The problem: Determine how many lines in the records below contain "else", then state that number alone.

Task data:
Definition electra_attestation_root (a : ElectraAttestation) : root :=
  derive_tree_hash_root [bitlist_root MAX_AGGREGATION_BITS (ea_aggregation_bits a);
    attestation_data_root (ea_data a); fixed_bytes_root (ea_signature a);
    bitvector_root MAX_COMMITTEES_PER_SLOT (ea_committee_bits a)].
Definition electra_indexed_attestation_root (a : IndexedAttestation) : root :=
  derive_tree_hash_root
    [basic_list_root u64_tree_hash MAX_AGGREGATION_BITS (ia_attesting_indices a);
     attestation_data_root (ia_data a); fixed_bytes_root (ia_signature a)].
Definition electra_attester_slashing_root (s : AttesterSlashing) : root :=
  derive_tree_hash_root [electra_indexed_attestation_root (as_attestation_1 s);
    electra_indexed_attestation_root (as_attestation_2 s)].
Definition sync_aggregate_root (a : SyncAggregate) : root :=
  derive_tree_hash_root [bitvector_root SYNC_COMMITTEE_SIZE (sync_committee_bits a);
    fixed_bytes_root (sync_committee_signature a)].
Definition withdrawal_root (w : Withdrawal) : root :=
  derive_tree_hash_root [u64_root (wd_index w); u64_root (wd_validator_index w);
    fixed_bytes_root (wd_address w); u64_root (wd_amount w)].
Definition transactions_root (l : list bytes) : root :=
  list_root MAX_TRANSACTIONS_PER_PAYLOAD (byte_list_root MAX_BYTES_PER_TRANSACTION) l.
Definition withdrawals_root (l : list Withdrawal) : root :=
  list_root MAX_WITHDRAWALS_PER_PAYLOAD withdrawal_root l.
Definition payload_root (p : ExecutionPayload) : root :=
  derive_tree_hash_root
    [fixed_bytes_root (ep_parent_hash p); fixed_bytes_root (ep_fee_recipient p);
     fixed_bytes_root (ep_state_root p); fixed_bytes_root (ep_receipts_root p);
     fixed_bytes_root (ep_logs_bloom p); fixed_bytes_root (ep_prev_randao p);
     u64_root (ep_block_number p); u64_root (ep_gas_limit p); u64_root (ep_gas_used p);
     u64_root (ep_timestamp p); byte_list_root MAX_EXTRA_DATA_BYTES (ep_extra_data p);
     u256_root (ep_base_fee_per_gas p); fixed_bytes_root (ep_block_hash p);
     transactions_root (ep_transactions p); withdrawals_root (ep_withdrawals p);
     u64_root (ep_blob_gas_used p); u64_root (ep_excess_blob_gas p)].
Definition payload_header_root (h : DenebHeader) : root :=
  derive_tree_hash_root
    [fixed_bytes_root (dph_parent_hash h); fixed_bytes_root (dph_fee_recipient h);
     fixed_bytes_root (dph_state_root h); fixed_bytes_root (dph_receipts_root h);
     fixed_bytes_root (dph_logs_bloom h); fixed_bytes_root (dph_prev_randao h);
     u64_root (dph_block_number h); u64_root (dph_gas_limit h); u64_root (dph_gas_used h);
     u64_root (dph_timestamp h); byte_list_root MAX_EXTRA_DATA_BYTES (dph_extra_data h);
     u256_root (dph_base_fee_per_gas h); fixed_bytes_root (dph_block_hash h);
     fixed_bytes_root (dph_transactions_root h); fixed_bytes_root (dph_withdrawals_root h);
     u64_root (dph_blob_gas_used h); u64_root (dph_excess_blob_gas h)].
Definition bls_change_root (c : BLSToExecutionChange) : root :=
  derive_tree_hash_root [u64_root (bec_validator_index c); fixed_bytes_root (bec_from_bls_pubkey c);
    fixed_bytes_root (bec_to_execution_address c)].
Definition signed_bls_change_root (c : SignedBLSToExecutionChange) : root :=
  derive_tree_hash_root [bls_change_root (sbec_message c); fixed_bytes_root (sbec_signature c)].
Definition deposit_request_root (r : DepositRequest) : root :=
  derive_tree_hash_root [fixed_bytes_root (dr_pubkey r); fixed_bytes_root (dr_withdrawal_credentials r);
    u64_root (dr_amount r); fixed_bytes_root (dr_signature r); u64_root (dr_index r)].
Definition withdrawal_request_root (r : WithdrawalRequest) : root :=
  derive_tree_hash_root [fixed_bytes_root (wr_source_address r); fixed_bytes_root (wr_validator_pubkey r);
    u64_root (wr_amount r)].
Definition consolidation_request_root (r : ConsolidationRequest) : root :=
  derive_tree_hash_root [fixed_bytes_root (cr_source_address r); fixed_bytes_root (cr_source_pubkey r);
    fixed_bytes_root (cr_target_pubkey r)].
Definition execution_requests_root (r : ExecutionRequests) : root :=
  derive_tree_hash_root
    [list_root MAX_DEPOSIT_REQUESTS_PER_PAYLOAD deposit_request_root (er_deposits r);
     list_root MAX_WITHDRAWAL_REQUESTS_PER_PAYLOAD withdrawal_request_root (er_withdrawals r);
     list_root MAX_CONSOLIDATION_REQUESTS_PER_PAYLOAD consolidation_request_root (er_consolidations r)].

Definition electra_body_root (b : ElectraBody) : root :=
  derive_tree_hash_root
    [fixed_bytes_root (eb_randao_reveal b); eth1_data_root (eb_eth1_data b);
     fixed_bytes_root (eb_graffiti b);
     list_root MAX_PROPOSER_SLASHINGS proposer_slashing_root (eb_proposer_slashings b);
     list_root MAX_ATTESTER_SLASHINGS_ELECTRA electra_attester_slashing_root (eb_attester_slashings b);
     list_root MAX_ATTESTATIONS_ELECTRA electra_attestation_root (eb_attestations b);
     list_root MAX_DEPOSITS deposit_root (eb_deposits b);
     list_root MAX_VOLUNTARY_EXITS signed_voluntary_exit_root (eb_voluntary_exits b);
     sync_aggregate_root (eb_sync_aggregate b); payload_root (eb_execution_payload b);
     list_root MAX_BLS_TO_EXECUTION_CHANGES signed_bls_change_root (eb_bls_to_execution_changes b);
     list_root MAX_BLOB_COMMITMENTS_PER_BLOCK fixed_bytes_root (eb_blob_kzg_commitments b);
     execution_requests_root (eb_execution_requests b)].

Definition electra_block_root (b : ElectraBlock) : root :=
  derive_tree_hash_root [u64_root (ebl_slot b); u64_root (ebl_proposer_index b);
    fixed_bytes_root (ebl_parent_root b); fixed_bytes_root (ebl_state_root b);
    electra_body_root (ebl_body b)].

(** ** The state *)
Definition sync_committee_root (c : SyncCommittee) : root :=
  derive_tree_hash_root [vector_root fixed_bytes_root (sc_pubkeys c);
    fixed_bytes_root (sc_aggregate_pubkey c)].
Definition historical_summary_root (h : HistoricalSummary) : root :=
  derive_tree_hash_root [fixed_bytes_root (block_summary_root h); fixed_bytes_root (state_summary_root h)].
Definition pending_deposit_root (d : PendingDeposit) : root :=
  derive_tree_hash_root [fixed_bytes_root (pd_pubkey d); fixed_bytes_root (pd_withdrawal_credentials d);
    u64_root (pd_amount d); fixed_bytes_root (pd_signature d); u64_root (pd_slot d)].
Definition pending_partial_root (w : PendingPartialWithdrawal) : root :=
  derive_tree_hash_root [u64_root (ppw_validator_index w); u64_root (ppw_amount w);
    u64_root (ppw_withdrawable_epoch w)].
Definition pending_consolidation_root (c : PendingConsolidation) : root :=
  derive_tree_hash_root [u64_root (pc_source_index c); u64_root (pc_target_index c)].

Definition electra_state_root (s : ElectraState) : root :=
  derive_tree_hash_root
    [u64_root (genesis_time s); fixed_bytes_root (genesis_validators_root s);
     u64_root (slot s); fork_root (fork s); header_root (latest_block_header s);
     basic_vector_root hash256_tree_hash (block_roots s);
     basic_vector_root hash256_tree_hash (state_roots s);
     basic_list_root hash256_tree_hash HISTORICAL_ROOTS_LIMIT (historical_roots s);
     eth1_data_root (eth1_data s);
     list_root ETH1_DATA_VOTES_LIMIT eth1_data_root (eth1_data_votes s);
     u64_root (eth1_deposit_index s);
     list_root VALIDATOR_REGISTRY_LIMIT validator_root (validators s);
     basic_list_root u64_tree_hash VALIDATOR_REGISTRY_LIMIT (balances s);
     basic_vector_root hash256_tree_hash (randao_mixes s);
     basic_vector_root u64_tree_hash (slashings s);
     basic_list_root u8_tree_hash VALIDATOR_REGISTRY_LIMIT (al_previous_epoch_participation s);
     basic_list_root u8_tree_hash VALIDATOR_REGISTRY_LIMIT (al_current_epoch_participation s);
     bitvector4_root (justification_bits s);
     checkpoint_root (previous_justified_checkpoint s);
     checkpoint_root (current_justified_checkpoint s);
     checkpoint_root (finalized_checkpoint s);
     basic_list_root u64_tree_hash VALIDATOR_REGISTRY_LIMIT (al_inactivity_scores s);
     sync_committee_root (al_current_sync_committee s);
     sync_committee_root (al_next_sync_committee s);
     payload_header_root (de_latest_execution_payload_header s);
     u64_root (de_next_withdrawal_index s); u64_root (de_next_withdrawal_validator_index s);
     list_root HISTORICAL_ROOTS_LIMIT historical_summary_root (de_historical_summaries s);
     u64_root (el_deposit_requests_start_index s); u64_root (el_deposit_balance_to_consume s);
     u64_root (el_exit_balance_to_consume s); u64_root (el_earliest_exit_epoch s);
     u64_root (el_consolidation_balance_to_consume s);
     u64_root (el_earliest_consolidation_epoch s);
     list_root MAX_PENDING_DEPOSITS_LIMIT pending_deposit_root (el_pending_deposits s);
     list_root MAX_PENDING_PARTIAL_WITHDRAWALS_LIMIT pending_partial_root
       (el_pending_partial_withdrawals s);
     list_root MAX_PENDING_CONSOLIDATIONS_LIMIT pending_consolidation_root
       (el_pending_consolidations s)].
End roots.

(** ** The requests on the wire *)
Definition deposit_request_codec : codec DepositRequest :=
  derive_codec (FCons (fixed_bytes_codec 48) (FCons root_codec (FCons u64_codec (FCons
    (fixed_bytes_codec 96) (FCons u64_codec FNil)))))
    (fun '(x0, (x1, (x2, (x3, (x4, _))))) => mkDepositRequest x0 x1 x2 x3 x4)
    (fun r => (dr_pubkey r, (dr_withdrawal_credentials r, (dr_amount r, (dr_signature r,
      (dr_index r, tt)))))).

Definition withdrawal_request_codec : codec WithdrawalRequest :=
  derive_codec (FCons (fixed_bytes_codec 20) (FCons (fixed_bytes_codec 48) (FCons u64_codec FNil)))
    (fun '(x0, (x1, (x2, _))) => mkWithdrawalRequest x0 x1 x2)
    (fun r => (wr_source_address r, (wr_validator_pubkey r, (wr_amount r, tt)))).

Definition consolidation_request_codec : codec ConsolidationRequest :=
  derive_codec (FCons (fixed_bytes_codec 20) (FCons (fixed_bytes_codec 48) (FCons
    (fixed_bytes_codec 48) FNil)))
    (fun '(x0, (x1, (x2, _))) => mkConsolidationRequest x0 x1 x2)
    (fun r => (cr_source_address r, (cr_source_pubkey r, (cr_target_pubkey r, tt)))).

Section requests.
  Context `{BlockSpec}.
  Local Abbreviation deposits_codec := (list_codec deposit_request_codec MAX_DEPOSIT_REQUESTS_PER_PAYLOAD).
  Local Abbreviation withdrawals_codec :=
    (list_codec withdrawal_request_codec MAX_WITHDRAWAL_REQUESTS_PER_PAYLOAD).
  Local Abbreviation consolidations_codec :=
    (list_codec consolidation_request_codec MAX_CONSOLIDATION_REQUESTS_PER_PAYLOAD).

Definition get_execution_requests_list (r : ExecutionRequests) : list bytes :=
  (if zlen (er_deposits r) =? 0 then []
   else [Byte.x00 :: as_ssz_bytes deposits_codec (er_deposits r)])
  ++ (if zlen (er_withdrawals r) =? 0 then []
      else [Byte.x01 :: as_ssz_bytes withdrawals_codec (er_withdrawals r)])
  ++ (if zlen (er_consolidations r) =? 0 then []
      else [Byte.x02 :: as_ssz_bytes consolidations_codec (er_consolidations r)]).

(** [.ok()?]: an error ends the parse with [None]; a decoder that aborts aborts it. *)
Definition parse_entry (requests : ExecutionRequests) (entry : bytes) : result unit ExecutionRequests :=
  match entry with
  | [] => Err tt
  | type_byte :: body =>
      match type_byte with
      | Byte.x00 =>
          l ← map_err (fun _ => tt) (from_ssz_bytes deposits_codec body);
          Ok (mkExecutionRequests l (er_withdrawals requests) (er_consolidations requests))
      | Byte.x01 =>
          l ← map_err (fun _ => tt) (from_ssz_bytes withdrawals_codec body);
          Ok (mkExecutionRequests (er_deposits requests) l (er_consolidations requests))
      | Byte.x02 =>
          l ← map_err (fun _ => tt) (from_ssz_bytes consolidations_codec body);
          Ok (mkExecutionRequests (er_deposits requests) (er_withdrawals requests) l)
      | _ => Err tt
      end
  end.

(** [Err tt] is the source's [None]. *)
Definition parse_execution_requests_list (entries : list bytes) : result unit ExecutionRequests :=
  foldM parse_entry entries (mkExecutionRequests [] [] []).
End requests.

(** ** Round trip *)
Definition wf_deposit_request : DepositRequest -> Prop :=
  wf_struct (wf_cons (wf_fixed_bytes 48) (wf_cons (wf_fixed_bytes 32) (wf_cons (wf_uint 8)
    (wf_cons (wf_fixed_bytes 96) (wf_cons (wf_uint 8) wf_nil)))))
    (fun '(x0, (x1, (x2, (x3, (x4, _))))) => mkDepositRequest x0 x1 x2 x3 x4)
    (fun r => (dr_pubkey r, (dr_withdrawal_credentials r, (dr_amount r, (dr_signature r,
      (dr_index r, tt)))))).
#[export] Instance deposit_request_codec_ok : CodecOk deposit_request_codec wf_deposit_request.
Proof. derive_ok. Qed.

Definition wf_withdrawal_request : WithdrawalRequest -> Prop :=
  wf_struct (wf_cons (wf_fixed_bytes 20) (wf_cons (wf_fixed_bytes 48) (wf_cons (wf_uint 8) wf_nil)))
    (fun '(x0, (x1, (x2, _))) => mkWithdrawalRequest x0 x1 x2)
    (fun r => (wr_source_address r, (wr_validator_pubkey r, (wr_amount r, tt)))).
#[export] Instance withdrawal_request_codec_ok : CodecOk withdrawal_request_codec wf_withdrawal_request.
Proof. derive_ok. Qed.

Written response: 3